YOGA ESPECIALLY BENEFICIAL TO WOMEN WHO SUFFER FROM MIGRAINES

A study published earlier this year looked at more than 100,000 US women who reported suffering from migraine headaches. The study showed that 50% higher risk of cardiovascular disease and possibly dying from a heart attack or stroke.  

Yoga has been shown to have several beneficial effects on cardiovascular systems, making it especially good for women who are migraine sufferers.

YOUR MEDICATIONS MAY BE MAKING YOUR MIGRAINES WORSE

I’ve tried every medication under the sun, and most of them just made my migraines even worse and more frequent. Unfortunately there is currently no cure for migraines, and the medications we do have, are actually giving a lot more people even more headaches.

Research has shown that up to 50% of chronic migraine sufferers in the U.S. overuse headache medications, which means 2 million people are getting more frequent and severe head pain from their migraine medications.

The best part about a routine Yoga practice is that it is a side-effect free method for curbing migraine pains that has been shown to have countless benefits for body and mind, according to the NIH.

MIGRAINES AND MY PRACTICE HAVE MADE ME MORE GRATEFUL

There is no other way for me to say this, migraines are the worst. You never know how long they’ll last, when they’ll hit, and what exactly causes them, but I have found a silver lining.

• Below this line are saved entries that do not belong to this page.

Lemma lstrip_head s :
  lstrip s = EmptyString ∨ ∃ c s', lstrip s = String c s' ∧ is_space c = false.
Proof.
  induction s as [|c s IH]; simpl; [by left|].
  destruct (is_space c) eqn:Hc; [done|]. right. eauto.
Qed.

Lemma rstrip_head c s :
  is_space c = false → ∃ s', rstrip (String c s) = String c s'.
Proof. intros Hc. simpl. rewrite Hc. destruct (rstrip s); eauto. Qed.

Lemma rstrip_idem s : rstrip (rstrip s) = rstrip s.
Proof.
  induction s as [|c s IH]; simpl; [done|].
  destruct (rstrip s) as [|c' r] eqn:Hr.
  - destruct (is_space c) eqn:Hc; simpl; [done|]. by rewrite Hc.
  - cbn [rstrip] in *. by rewrite IH.
Qed.

Lemma strip_idem s : strip (strip s) = strip s.
Proof.
  unfold strip. destruct (lstrip_head s) as [->|(c & s' & -> & Hc)]; [done|].
  destruct (rstrip_head c s' Hc) as [r Hr]. rewrite Hr.
  cbn [lstrip]. rewrite Hc, <-Hr. apply rstrip_idem.
Qed.

Lemma sall_lstrip p s : sall p s = true → sall p (lstrip s) = true.
Proof.
  induction s as [|c s IH]; simpl; [done|].
  intros [Hc Hs]%andb_prop. destruct (is_space c); [auto|]. simpl. by rewrite Hc, Hs.
Qed.

Lemma sall_rstrip p s : sall p s = true → sall p (rstrip s) = true.
Proof.
  induction s as [|c s IH]; simpl; [done|].
  intros [Hc Hs]%andb_prop. specialize (IH Hs).
  destruct (rstrip s); [destruct (is_space c)|]; simpl in *; by rewrite ?Hc, ?IH.
Qed.

Lemma sall_drop_umls_prefix p s : sall p s = true → sall p (drop_umls_prefix s) = true.
Proof.
  destruct s as [|c1 [|c2 [|c3 [|c4 [|c5 s]]]]]; try done.
  intros H. cbn [drop_umls_prefix]. destruct (String.eqb _ _); [|done].
  simpl in H. by repeat (apply andb_prop in H as [_ H]).
Qed.

Lemma sfilter_smap_none p f s :
  sall (λ c, negb (p (f c))) s = true → sfilter p (smap f s) = EmptyString.
Proof.
  induction s as [|c s IH]; simpl; [done|].
  intros [Hc Hs]%andb_prop. apply negb_true_iff in Hc. by rewrite Hc, IH.
Qed.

It’s taken me over a decade of suffering through chronic migraines, but I now take some comfort in the humanizing effect they have on me. It makes me immensely grateful for my health outside of my now occasional episodes of vascular head pain.

YOU CAN FIND FREE YOGA ONLINE

Want to try yoga but you are intimidated by group workout classes or are trying to budget? There are websites that offer free streaming yoga videos that you can view on a smartphone, tablet, or computer. I personally love Do Yoga With Me’s  selection of classes.

It might seem simple, but give yoga a try. And remember to focus on the breath.